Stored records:
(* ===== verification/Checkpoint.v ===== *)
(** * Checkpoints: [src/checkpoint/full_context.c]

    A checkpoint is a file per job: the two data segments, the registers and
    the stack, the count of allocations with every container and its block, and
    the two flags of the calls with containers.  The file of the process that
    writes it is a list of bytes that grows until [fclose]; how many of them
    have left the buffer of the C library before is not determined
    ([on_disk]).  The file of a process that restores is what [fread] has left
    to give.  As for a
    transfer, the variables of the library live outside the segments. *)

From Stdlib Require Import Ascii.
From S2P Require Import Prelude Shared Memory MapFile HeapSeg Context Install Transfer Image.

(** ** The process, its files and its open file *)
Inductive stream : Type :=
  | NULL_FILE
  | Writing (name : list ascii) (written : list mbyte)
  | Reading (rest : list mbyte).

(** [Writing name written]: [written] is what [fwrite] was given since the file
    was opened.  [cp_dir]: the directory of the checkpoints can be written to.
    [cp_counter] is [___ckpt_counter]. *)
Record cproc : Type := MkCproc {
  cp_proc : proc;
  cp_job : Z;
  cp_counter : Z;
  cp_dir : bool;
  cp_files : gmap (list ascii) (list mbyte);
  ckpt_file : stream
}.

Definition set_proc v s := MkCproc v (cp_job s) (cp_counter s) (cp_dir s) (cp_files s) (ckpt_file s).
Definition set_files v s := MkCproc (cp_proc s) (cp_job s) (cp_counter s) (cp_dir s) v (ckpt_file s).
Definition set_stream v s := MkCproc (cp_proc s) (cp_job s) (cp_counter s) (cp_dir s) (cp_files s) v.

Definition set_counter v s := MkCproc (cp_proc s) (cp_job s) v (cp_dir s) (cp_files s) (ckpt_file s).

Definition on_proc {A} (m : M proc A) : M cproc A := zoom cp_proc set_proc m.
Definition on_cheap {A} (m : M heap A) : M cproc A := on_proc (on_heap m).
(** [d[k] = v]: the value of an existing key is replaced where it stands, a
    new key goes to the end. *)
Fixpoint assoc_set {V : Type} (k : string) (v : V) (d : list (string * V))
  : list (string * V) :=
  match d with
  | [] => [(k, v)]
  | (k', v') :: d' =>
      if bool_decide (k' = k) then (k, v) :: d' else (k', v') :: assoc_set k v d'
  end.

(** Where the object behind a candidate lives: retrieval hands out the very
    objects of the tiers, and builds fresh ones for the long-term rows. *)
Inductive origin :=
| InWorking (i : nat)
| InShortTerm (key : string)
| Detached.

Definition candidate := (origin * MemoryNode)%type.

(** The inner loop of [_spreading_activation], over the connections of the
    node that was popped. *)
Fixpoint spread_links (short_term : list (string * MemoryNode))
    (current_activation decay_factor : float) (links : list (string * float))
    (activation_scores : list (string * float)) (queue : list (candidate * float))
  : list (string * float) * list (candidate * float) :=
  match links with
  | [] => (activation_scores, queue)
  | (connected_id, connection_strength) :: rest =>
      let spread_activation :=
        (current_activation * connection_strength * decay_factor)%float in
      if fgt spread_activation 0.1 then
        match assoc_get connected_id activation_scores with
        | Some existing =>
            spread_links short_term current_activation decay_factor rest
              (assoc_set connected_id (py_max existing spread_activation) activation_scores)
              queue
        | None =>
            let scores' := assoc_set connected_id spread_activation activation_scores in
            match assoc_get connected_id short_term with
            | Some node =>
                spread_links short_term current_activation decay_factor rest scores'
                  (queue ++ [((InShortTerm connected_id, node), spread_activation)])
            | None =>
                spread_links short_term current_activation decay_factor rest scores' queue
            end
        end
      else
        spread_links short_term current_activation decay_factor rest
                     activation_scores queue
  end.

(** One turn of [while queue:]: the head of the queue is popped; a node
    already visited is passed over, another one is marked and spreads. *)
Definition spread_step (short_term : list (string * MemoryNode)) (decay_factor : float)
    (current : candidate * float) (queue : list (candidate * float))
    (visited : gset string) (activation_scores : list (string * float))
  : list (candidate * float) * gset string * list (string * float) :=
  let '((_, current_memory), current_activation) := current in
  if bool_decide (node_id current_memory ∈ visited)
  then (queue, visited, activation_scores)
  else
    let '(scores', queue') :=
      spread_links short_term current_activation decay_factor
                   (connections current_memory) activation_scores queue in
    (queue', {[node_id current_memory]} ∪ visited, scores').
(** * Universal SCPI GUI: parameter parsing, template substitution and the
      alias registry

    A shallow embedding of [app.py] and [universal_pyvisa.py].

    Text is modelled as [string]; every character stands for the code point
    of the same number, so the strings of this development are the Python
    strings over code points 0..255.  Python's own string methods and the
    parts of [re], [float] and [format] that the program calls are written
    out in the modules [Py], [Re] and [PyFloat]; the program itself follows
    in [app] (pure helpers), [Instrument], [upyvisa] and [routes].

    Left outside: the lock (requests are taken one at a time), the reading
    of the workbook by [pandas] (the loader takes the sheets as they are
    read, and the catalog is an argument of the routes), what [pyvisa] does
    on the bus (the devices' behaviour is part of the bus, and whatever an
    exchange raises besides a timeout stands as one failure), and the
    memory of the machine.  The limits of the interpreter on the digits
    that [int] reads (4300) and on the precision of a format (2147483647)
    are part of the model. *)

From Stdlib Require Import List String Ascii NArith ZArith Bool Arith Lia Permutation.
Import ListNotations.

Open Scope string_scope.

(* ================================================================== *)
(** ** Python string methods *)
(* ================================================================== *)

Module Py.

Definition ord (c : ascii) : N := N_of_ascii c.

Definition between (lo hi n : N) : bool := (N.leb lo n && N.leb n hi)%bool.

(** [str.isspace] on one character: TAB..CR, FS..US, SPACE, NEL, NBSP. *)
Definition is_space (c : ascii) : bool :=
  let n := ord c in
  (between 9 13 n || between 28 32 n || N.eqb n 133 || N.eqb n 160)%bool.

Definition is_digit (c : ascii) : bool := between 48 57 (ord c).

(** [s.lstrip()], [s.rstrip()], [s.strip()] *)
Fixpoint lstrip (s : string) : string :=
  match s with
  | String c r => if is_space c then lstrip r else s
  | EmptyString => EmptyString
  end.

◆ **Task item**
Return, from the entries, each line that holds "Require".

◆ **Reply**
From Stdlib Require Import Ascii.
From S2P Require Import Prelude Shared Memory MapFile HeapSeg Context Install Transfer Image.
From Stdlib Require Import List String Ascii NArith ZArith Bool Arith Lia Permutation.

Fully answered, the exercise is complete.